2003 Pop Secret Microwave Popcorn 400
- The 2003 Pop Secret Microwave Popcorn 400 program cover.
- Date: November 9, 2003
- Official name: 39th Annual Pop Secret Microwave Popcorn 400
- Location: Rockingham, North Carolina, North Carolina Speedway
- Course: Permanent racing facility
- Course length: 1.017 miles (1.636 km)
- Distance: 393 laps, 399.681 mi (643.224 km)
- Scheduled distance: 393 laps, 399.681 mi (643.224 km)
- Average speed: 111.677 miles per hour (179.727 km/h)
- Attendance: 60,000

Pole position
- Driver: Ryan Newman; / Penske Racing South
- Time: 23.533

Most laps led
- Driver: Bill Elliott / Evernham Motorsports
- Laps: 140

Winner
- No. 9: Bill Elliott / Evernham Motorsports

Television in the United States
- Network: TNT
- Announcers: Allen Bestwick, Benny Parsons, Wally Dallenbach Jr.

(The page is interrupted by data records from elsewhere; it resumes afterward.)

(** An access makes the probe of a silent owner pending once it is due. *)
Lemma access_pends rt s1 now :
  runtime_stopped rt = false →
  (pending (shutdown_probe rt) = true ∨
   ∃ s, last_started (shutdown_probe rt) = Some s ∧ (s ≤ s1)%Z) →
  (s1 + SHUTDOWN_PROBE_INTERVAL ≤ now)%Z →
  (∀ s, last_started (shutdown_probe rt) = Some s → (s ≤ now)%Z) →
  probe_ok (shutdown_probe rt) →
  let rt' := snd (should_handoff_at now rt) in
  runtime_stopped rt' = false ∧ pending (shutdown_probe rt') = true ∧
  ∃ s, last_started (shutdown_probe rt') = Some s ∧ (s ≤ now)%Z.
Proof.
  intros Hst Hw Hle Hlast Hok. unfold should_handoff_at, probe_verdict. rewrite Hst.
  destruct (pending (shutdown_probe rt)) eqn:Hp.
  - destruct (Hok Hp) as [s Hs]. destruct (is_due _ now); (split_and!; [done|done|]);
      (exists s; split; [done|by apply Hlast]).
  - destruct Hw as [|(s & Hs & Hs1)]; [done|].
    rewrite (is_due_started _ s) by (done || (unfold SHUTDOWN_PROBE_INTERVAL, from_millis in *; lia)).
    rewrite bool_decide_true by lia. simpl. split; [done|]. split; [done|]. exists now. split; [done|lia].
Qed.

Lemma seen_prefix id p e rest :
  in_order (p ++ e :: rest) → seen p (event_time e) (run_probe p (new id)).
Proof.
  unfold in_order. rewrite fmap_app, fmap_cons. intros (Hle & Ho & _)%StronglySorted_app.
  apply seen_run; [done|]. intros e' He. apply Hle; [|by left].
  apply list_elem_of_fmap. eauto.
Qed.

Lemma seen_probe_ok es t rt : seen es t rt → probe_ok (shutdown_probe rt).
Proof. intros (_ & _ & _ & _ & Hp) Hpend. destruct (Hp Hpend) as (? & s & ? & _ & _ & -> & _). eauto. Qed.

(** An access leaves a started probe behind. *)
Lemma access_started rt now :
  runtime_stopped rt = false → probe_ok (shutdown_probe rt) →
  (∀ s, last_started (shutdown_probe rt) = Some s → (s ≤ now)%Z) →
  let rt' := snd (should_handoff_at now rt) in
  runtime_stopped rt' = false ∧ ∃ s, last_started (shutdown_probe rt') = Some s ∧ (s ≤ now)%Z.
Proof.
  intros Hst Hok Hlast. unfold should_handoff_at, probe_verdict. rewrite Hst.
  destruct (pending (shutdown_probe rt)) eqn:Hp.
  - destruct (Hok Hp) as [s Hs].
    destruct (is_due _ now); (split; [done|]); exists s; (split; [done|by apply Hlast]).
  - destruct (is_due _ now) eqn:Hd; (split; [done|]); [by exists now; simpl|]. simpl.
    unfold is_due in Hd. destruct (last_started _) as [s|]; [|done].
    exists s. split; [done|by apply Hlast].
Qed.

(** Two unanswered accesses the probe interval apart leave a pending probe. *)
Lemma silence_pends id es1 s1 es2 s2 rest :
  in_order (es1 ++ Access s1 :: es2 ++ Access s2 :: rest) → Forall is_access es2 →
  (s1 + SHUTDOWN_PROBE_INTERVAL ≤ s2)%Z →
  let rt := run_probe (es1 ++ Access s1 :: es2 ++ [Access s2]) (new id) in
  runtime_stopped rt = false ∧ pending (shutdown_probe rt) = true ∧
  ∃ s, last_started (shutdown_probe rt) = Some s ∧ (s ≤ s2)%Z.
Proof.
  intros Ho Hall Hle.
  pose proof (seen_prefix id es1 _ _ Ho) as Hseen1.
  destruct (access_started _ s1 (proj1 Hseen1) (seen_probe_ok _ _ _ Hseen1)
    (proj1 (proj2 (proj2 Hseen1)))) as (Hst1 & s & Hs & Hss1).
  destruct (waiting_kept es2 _ s1 Hst1 (or_intror (ex_intro _ s (conj Hs Hss1))) Hall) as [Hst2 Hw].
  change (Access s1 :: es2 ++ Access s2 :: rest) with ([Access s1] ++ es2 ++ Access s2 :: rest) in Ho.
  rewrite !app_assoc in Ho. pose proof (seen_prefix id _ _ _ Ho) as Hseen2.
  change (Access s1 :: es2 ++ [Access s2]) with ([Access s1] ++ es2 ++ [Access s2]).
  rewrite !app_assoc, run_probe_app. rewrite !run_probe_app in Hseen2 |- *.
  apply (access_pends _ s1); [done|done|done|apply Hseen2|by eapply seen_probe_ok].
Qed.

End facts.
End ProbeFacts.

(** ** Lemmas: the manager *)

Module ManagerFacts.
Import Manager.
Section facts.
Context `{UrlApi, TaskApi, SdkTypes, TlsApi}.
Context (finished : AbortHandle → bool).
Implicit Types (m : DiscoveryManager) (now : Z) (id : RuntimeId) (r owner : nat).

(** The registered runtime is the newest one and runs, every pending probe has
    a start, and every loop but the active one was told to stop. *)
Record manager_ok m : Prop := {
  ok_registered : ∀ r, discovery_runtime m = Some r →
    S r = length (runtimes m) ∧ ∃ rt, runtimes m !! r = Some rt ∧ runtime_stopped rt = false;
  ok_probes : Forall (λ rt, ProbeFacts.probe_ok (shutdown_probe rt)) (runtimes m);
  ok_loops : ∀ h, h ∈ loops m → h ∈ aborts m ∨ active_task m = Some h;
}.

Lemma lookup_on_runtime f r m i :
  runtimes (on_runtime f r m) !! i = if decide (i = r) then f <$> runtimes m !! i else runtimes m !! i.
Proof.
  simpl. rewrite list_lookup_alter. repeat case_decide; congruence.
Qed.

Radio in the United States
- Radio: Motor Racing Network

= 2003 Pop Secret Microwave Popcorn 400 =

35th race of the 2003 NASCAR Winston Cup Series

The 2003 Pop Secret Microwave Popcorn 400 was the 35th stock car race of the 2003 NASCAR Winston Cup Series season and the 39th and to date, final iteration of the event. The race was held on Sunday, November 9, 2003, before a crowd of 60,000 in Rockingham, North Carolina, at North Carolina Speedway, a 1.017 mi permanent high-banked racetrack. The race took the scheduled 393 laps to complete. At race's end, Evernham Motorsports driver Bill Elliott charged to the front after starting from the rear to win his 44th and to date, final career NASCAR Winston Cup Series win and his first and only win of the season. Meanwhile, fourth-place finisher, Roush Racing driver Matt Kenseth, would lock up the championship, clinching the championship by points to win his first and to date, only NASCAR Winston Cup Series championship. To fill out the podium, Jimmie Johnson of Hendrick Motorsports and Jeremy Mayfield of Evernham Motorsports would finish second and third, respectively.

== Background ==

The layout of North Carolina Speedway, the venue where the race was held.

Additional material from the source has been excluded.